(** ** The checks *)

Definition sender_decision (sender : option str) : session SessionError (option str) :=
  match (let? s := sender in if bool_decide (s = []) then None else Some s) with
  | None => blocked (lit "MAIL") (lit "missing sender") [] ;; mret (Some (lit "missing or malformed sender"))
  | Some sender =>
      if bool_decide (sender_allowlist c = []) || bool_decide (to_lowercase sender ∈ sender_allowlist c) then mret None
      else
        emits [("kind", JStr (lit "smtp_command")); ("relay", JStr name); ("command", JStr (lit "MAIL")); ("decision", JStr (lit "blocked"));
               ("sender", JStr sender); ("reason", JStr (lit "sender not in sender_allowlist"))]%string ;;
        mret (Some (lit "sender " ++ sender ++ lit " not permitted"))
  end.
Definition recipient_allowed (rcpt : str) : bool :=
  let addrs := recipient_addresses c in
  let domains := recipient_domains c in
  if bool_decide (addrs = []) && bool_decide (domains = []) then true
  else
    let rl := to_lowercase rcpt in
    if bool_decide (rl ∈ addrs) then true
    else
      let domain := match Url.rsplit_once 64 rl with Some (_, d) => d | None => [] end in
      existsb (fun d => bool_decide (domain = d) || starts_with (rev domain) (rev (46 :: d))) domains.
Definition recipient_decision (rcpt : option str) : session SessionError (option str) :=
  match (let? r := rcpt in if bool_decide (r = []) then None else Some r) with
  | None => blocked (lit "RCPT") (lit "missing recipient") [] ;; mret (Some (lit "missing or malformed recipient"))
  | Some rcpt =>
      if recipient_allowed rcpt then mret None
      else
        emits [("kind", JStr (lit "smtp_command")); ("relay", JStr name); ("command", JStr (lit "RCPT")); ("decision", JStr (lit "blocked"));
               ("recipient", JStr rcpt); ("reason", JStr (lit "recipient not in recipient_allowlist"))]%string ;;
        mret (Some (lit "recipient " ++ rcpt ++ lit " not permitted"))
  end.
Definition flag_record (txn : Transaction) (r : Inspect.Verdict) : list (string * Json) :=
  [("kind", JStr (lit "smtp_data_flag")); ("relay", JStr name); ("decision", JStr (lit "flagged")); ("inspector", JStr (Inspect.inspector r));
   ("reason", JStr (Inspect.reason r)); ("severity", JStr (Inspect.severity_as_str (Inspect.severity r)));
   ("sender", JStr (sender txn)); ("recipients", recipients_json (recipients txn))]%string.
Fixpoint emit_all {E} (l : list (list (string * Json))) : session E unit :=
  match l with [] => mret tt | f :: l => emits f ;; emit_all l end.
Definition skipped : list str :=
  if negb (bool_decide (recipient_addresses c = [])) || negb (bool_decide (recipient_domains c = [])) then bypass c else [].
Definition chain_results (chain : list Inspect.Inspector) (body : bytes) : list Inspect.Verdict :=
  (Inspect.run_chain chain (message_context body (up_host (cfg_upstream c))) Inspect.Request (fun i => bool_decide (Inspect.name i ∈ skipped))).1.
(** The first block, and the transaction with its flag. *)
Definition run_inspectors (body : bytes) (txn : Transaction) : session SessionError (option Inspect.Verdict * Transaction) :=
  settings ← asks (live env);
  let chain := inspectors settings in
  if bool_decide (map Inspect.name chain = []) then mret (None, txn)
  else
    dead ← asks (worker env);
    match dead with
    | Some e => fails (Other (lit "inspector chain failed: " ++ e))
    | None =>
        let results := chain_results chain body in
        match List.find Inspect.is_block results with
        | Some block => mret (Some block, txn)
        | None =>
            let flags := List.filter (fun r => negb (Inspect.is_block r)) results in
            let txn := mkTxn (sender txn) (recipients txn) (negb (bool_decide (map Inspect.inspector flags = []))) in
            emit_all (map (flag_record txn) flags) ;;
            let bypassed := merge_sort (fun a b => Is_true (str_leb a b)) (List.filter (fun n => bool_decide (n ∈ skipped)) (map Inspect.name chain)) in
            (if bool_decide (bypassed = []) then mret tt
             else emits [("kind", JStr (lit "smtp_data_bypass")); ("relay", JStr name); ("bypassed", JArray (map JStr bypassed)); ("sender", JStr (sender txn));
                         ("recipients", recipients_json (recipients txn)); ("reason", JStr (lit "all recipients in allowlist"))]%string) ;;
            mret (None, txn)
        end
    end.

(** ** The session *)

Fixpoint data_loop (fuel : nat) (body : bytes) (oversize : bool) : session SessionError DataRead := fun w =>
  match fuel with
  | O => None
  | S fuel =>
      (r ← read_client;
       match r with
       | ReadTimeout => mret DataTimeout
       | ReadShutdown => mret DataShutdown
       | ReadLine line =>
           if bool_decide (line = []) then mret (Eof (length body))
           else
             match data_line line with
             | None => mret (Body body oversize)
             | Some line =>
                 if oversize then data_loop fuel body oversize
                 else let body := body ++ line in data_loop fuel body (Z.max 0 (max_message_bytes c) <? Z.of_nat (length body))
             end
       end) w
  end.
(** A line a round, and one for the end. *)
Definition read_data : session SessionError DataRead := n ← reads cage_size; data_loop (S n) [] false.

Definition message_fields (txn : Transaction) : list (string * Json) :=
  [("sender", JStr (sender txn)); ("recipients", recipients_json (recipients txn))]%string.
(** The upstream opens for the first message. *)
Definition deliver_upstream (txn : Transaction) (body : bytes) : session str (str * list str * list str) :=
  open ← reads has_up;
  (if open : bool then mret tt else connect_upstream) ;;
  deliver (sender txn) (recipients txn) body.
Definition size_json (n : nat) : Json := JInt (Z.min i64_max (Z.of_nat n)).
(** [data] once the body was read: whether the session goes on, and its transaction. *)
Definition data_body (txn : Transaction) (body : bytes) (oversize : bool) : session SessionError (bool * Transaction) :=
  let size := size_json (length body) in
  if oversize then
    releases_slot env ;;
    blocked (lit "DATA") (lit "message exceeds max_message_bytes (" ++ show_signed (max_message_bytes c) ++ lit ")") [("size"%string, size)] ;;
    say "552 5.3.4 message size exceeds limit" ;;
    mret (true, no_txn)
  else
    '(block, txn) ← run_inspectors body txn;
    match block with
    | Some block =>
        releases_slot env ;;
        emits ([("kind", JStr (lit "smtp_data")); ("relay", JStr name); ("decision", JStr (lit "blocked")); ("reason", JStr (Inspect.reason block));
                ("inspector", JStr (Inspect.inspector block)); ("severity", JStr (Inspect.severity_as_str (Inspect.severity block)))]%string
               ++ message_fields txn ++ [("size"%string, size)]) ;;
        write_line env (lit "550 5.7.0 " ++ as_bytes (Inspect.reason block)) ;;
        mret (true, no_txn)
    | None =>
        delivered ← attempt (deliver_upstream txn body);
        match delivered with
        | Err e =>
            releases_slot env ;;
            emits ([("kind", JStr (lit "smtp_data")); ("relay", JStr name); ("decision", JStr (lit "upstream_error")); ("error", JStr e)]%string
                   ++ message_fields txn) ;;
            say "451 4.4.0 upstream temporarily unavailable" ;;
            open ← reads has_up;
            (if open : bool then close_up else mret tt) ;;
            mret (true, no_txn)
        | Ok (status, accepted, rejected) =>
            settings ← asks (live env);
            (if log_allowed settings || flagged txn then
               emits ([("kind", JStr (lit "smtp_data")); ("relay", JStr name); ("decision", JStr (lit "allowed")); ("sender", JStr (sender txn));
                       ("recipients", recipients_json accepted); ("recipients_rejected_upstream", recipients_json rejected); ("size", size);
                       ("upstream_status", JStr status)]%string)
             else mret tt) ;;
            write_line env (as_bytes (lit "250 2.0.0 ok (" ++ status ++ lit ")")) ;;
            mret (true, no_txn)
        end
    end.
(** [false] ends the session. *)
Definition data (txn : Transaction) : session SessionError (bool * Transaction) :=
  if bool_decide (sender txn = []) || bool_decide (recipients txn = []) then
    say "503 need MAIL FROM and at least one RCPT TO" ;; mret (true, txn)
  else
    slot ← takes_slot env;
    if negb slot then
      blocked (lit "DATA") (lit "send_rate_limit exceeded") [] ;; say "451 4.7.0 send rate limit exceeded" ;; mret (true, txn)
    else
      say "354 end data with <CR><LF>.<CR><LF>" ;;
      r ← read_data;
      match r with
      | Body body oversize => data_body txn body oversize
      | DataShutdown =>
          releases_slot env ;; _ ← attempt (say "421 4.3.2 relay shutting down"); mret (false, txn)
      | Eof size =>
          releases_slot env ;;
          emits ([("kind", JStr (lit "smtp_data_aborted")); ("relay", JStr name); ("decision", JStr (lit "blocked"));
                  ("reason", JStr (lit "cage disconnected before end of data"))]%string ++ message_fields txn ++ [("size"%string, size_json size)]) ;;
          mret (false, no_txn)
      | DataTimeout =>
          releases_slot env ;; blocked (lit "DATA") (lit "DATA reception idle timeout") [] ;;
          say "451 4.4.2 DATA reception timed out" ;; mret (true, no_txn)
      end.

YOUR GOAL – All that belongs in the answer is the run of lines above from the line containing "Fixpoint data_loop (fuel" through the line containing "Definition size_json (n", exactly as written.

WRITTEN REPLY –
Fixpoint data_loop (fuel : nat) (body : bytes) (oversize : bool) : session SessionError DataRead := fun w =>
  match fuel with
  | O => None
  | S fuel =>
      (r ← read_client;
       match r with
       | ReadTimeout => mret DataTimeout
       | ReadShutdown => mret DataShutdown
       | ReadLine line =>
           if bool_decide (line = []) then mret (Eof (length body))
           else
             match data_line line with
             | None => mret (Body body oversize)
             | Some line =>
                 if oversize then data_loop fuel body oversize
                 else let body := body ++ line in data_loop fuel body (Z.max 0 (max_message_bytes c) <? Z.of_nat (length body))
             end
       end) w
  end.
(** A line a round, and one for the end. *)
Definition read_data : session SessionError DataRead := n ← reads cage_size; data_loop (S n) [] false.

Definition message_fields (txn : Transaction) : list (string * Json) :=
  [("sender", JStr (sender txn)); ("recipients", recipients_json (recipients txn))]%string.
(** The upstream opens for the first message. *)
Definition deliver_upstream (txn : Transaction) (body : bytes) : session str (str * list str * list str) :=
  open ← reads has_up;
  (if open : bool then mret tt else connect_upstream) ;;
  deliver (sender txn) (recipients txn) body.
Definition size_json (n : nat) : Json := JInt (Z.min i64_max (Z.of_nat n)).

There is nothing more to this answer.